### Task details
Give back exactly the lines of the data below, starting with the line that has "download cleanup, batched" and going on through the line that has "[exponential_backoff]). *)".

[Stored data]
# # # #

(** * Verification of the s3xplorer transfer/orchestration core

    Shallow embedding of the parts of [src/core/aws_client.py],
    [src/ui/workers.py] and [src/ui/operations_window.py] that implement
    the retry executor, paginated listing, single-file progress reporting,
    download cleanup, batched directory delete and operation bookkeeping. *)

From Stdlib Require Import ZArith List Ascii String Bool Lia.
From stdpp Require Import base gmap strings.
Import ListNotations.
Open Scope Z_scope.

(* ------------------------------------------------------------------ *)
(** ** Retry executor: [AWSClient._execute_with_retry] *)
(* ------------------------------------------------------------------ *)

Module Retry.

(** The exceptions a backend call can raise, as the [except] clauses of
    [_execute_with_retry] tell them apart: a botocore [ClientError] with
    its [Error.Code] (possibly absent) and [Error.Message], a builtin
    [ConnectionError]/[TimeoutError], and any other exception. *)
Inductive Exc :=
| ClientError (code : option string) (msg : string)
| ConnError (msg : string)
| OtherExc (msg : string).

(** What one invocation of the call [func] does. *)
Inductive CallResult (A : Type) :=
| Returned (v : A)
| Raised (e : Exc).
Arguments Returned {A} v.
Arguments Raised {A} e.

(** [class AWSError]: message, code, operation (details left out). *)
Record AWSError := mkAWSError {
  message : string;
  code : option string;
  operation : string
}.

(** The retry settings of [AWSClient] ([max_retries], [retry_delay],
    [exponential_backoff]). *)
Record RetryPolicy := mkPolicy {
  max_retries : Z;
  retry_delay : Z;
  exponential_backoff : bool
}.

Definition retryable_codes : list string :=
  ["SlowDown"; "ThrottlingException"; "RequestLimitExceeded";
   "RequestTimeout"; "InternalError"; "ServiceUnavailable";
   "ProvisionedThroughputExceededException"]%string.

(** [error_code in [...]]; [None] is in no list of strings. *)
Definition is_retryable (c : option string) : bool :=
  match c with
  | Some s => existsb (fun r => String.eqb r s) retryable_codes
  | None => false
  end.

(** [delay = retry_delay * (2 ** (retries - 1))] or [retry_delay]. *)
Definition backoff_delay (p : RetryPolicy) (retries : Z) : Z :=
  if exponential_backoff p then retry_delay p * 2 ^ (retries - 1)
  else retry_delay p.

(** How [_execute_with_retry] ends: it returns the call's value, raises
    an [AWSError], or (loop never entered, no exception recorded) falls
    off its end and returns [None]. [OutOfFuel] is never reached with the
    fuel [execute] supplies (see [execute_not_out_of_fuel]). *)
Inductive Outcome (A : Type) :=
| RetOk (v : A)
| RetErr (e : AWSError)
| RetNone
| OutOfFuel.
Arguments RetOk {A} v.
Arguments RetErr {A} e.
Arguments RetNone {A}.
Arguments OutOfFuel {A}.

(** What the caller can observe of a run, in order: each invocation of
    [func] and each [time.sleep(delay)]. *)
Inductive Event :=
| Call
| Sleep (delay : Z).

(** Loop variables, plus the trace of events so far. *)
Record LoopState := mkLoop {
  retries : Z;
  last_exception : option AWSError;
  trace : list Event
}.

Section Loop.
Context {A : Type}.
Variable p : RetryPolicy.
Variable operation_name : string.
(** [func k]: what the backend call does when invoked after [k] failed
    attempts. *)
Variable func : nat -> CallResult A.

(** The retry path shared by the retryable [ClientError] branch and the
    [ConnectionError]/[TimeoutError] branch: [retries += 1], compute the
    delay, [time.sleep(delay)]. *)
Definition retry_step (st : LoopState) (e : AWSError) : LoopState :=
  let r := retries st + 1 in
  mkLoop r (Some e) (trace st ++ [Call; Sleep (backoff_delay p r)]).

Definition stop_with (st : LoopState) : LoopState :=
  mkLoop (retries st) (last_exception st) (trace st ++ [Call]).

Fixpoint run_loop (fuel : nat) (st : LoopState) : Outcome A * LoopState :=
  match fuel with
  | O => (OutOfFuel, st)
  | S fuel' =>
    if retries st <=? max_retries p then
      match func (Z.to_nat (retries st)) with
      | Returned v => (RetOk v, stop_with st)
      | Raised (ClientError c m) =>
        if is_retryable c then
          run_loop fuel' (retry_step st (mkAWSError m c operation_name))
        else
          (RetErr (mkAWSError m c operation_name), stop_with st)
      | Raised (ConnError m) =>
          run_loop fuel' (retry_step st (mkAWSError m None operation_name))
      | Raised (OtherExc m) =>
          (RetErr (mkAWSError m None operation_name), stop_with st)
      end
    else
      match last_exception st with
      | Some e => (RetErr e, st)
      | None => (RetNone, st)
      end
  end.

(** The loop runs at most [max_retries + 1] bodies and one final test. *)
Definition execute : Outcome A * LoopState :=
  run_loop (S (Z.to_nat (max_retries p + 1))) (mkLoop 0 None []).

End Loop.

(** Spec side: the delay before the [N]-th retry is
    [baseDelay * 2^(N-1)] with exponential backoff, else [baseDelay]. *)
Definition spec_delay (p : RetryPolicy) (N : nat) : Z :=
  if exponential_backoff p then retry_delay p * 2 ^ (Z.of_nat N - 1)
  else retry_delay p.

(** [rounds p n]: [n] failed attempts, the [N]-th followed by the sleep
    that precedes retry [N]. *)
Fixpoint rounds (p : RetryPolicy) (n : nat) : list Event :=
  match n with
  | O => []
  | S n' => rounds p n' ++ [Call; Sleep (spec_delay p (S n'))]
  end.

Definition count_calls (t : list Event) : nat :=
  length (List.filter (fun e => match e with Call => true | _ => false end) t).

End Retry.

# # # #

### Task response
    download cleanup, batched directory delete and operation bookkeeping. *)

From Stdlib Require Import ZArith List Ascii String Bool Lia.
From stdpp Require Import base gmap strings.
Import ListNotations.
Open Scope Z_scope.

(* ------------------------------------------------------------------ *)
(** ** Retry executor: [AWSClient._execute_with_retry] *)
(* ------------------------------------------------------------------ *)

Module Retry.

(** The exceptions a backend call can raise, as the [except] clauses of
    [_execute_with_retry] tell them apart: a botocore [ClientError] with
    its [Error.Code] (possibly absent) and [Error.Message], a builtin
    [ConnectionError]/[TimeoutError], and any other exception. *)
Inductive Exc :=
| ClientError (code : option string) (msg : string)
| ConnError (msg : string)
| OtherExc (msg : string).

(** What one invocation of the call [func] does. *)
Inductive CallResult (A : Type) :=
| Returned (v : A)
| Raised (e : Exc).
Arguments Returned {A} v.
Arguments Raised {A} e.

(** [class AWSError]: message, code, operation (details left out). *)
Record AWSError := mkAWSError {
  message : string;
  code : option string;
  operation : string
}.

(** The retry settings of [AWSClient] ([max_retries], [retry_delay],
    [exponential_backoff]). *)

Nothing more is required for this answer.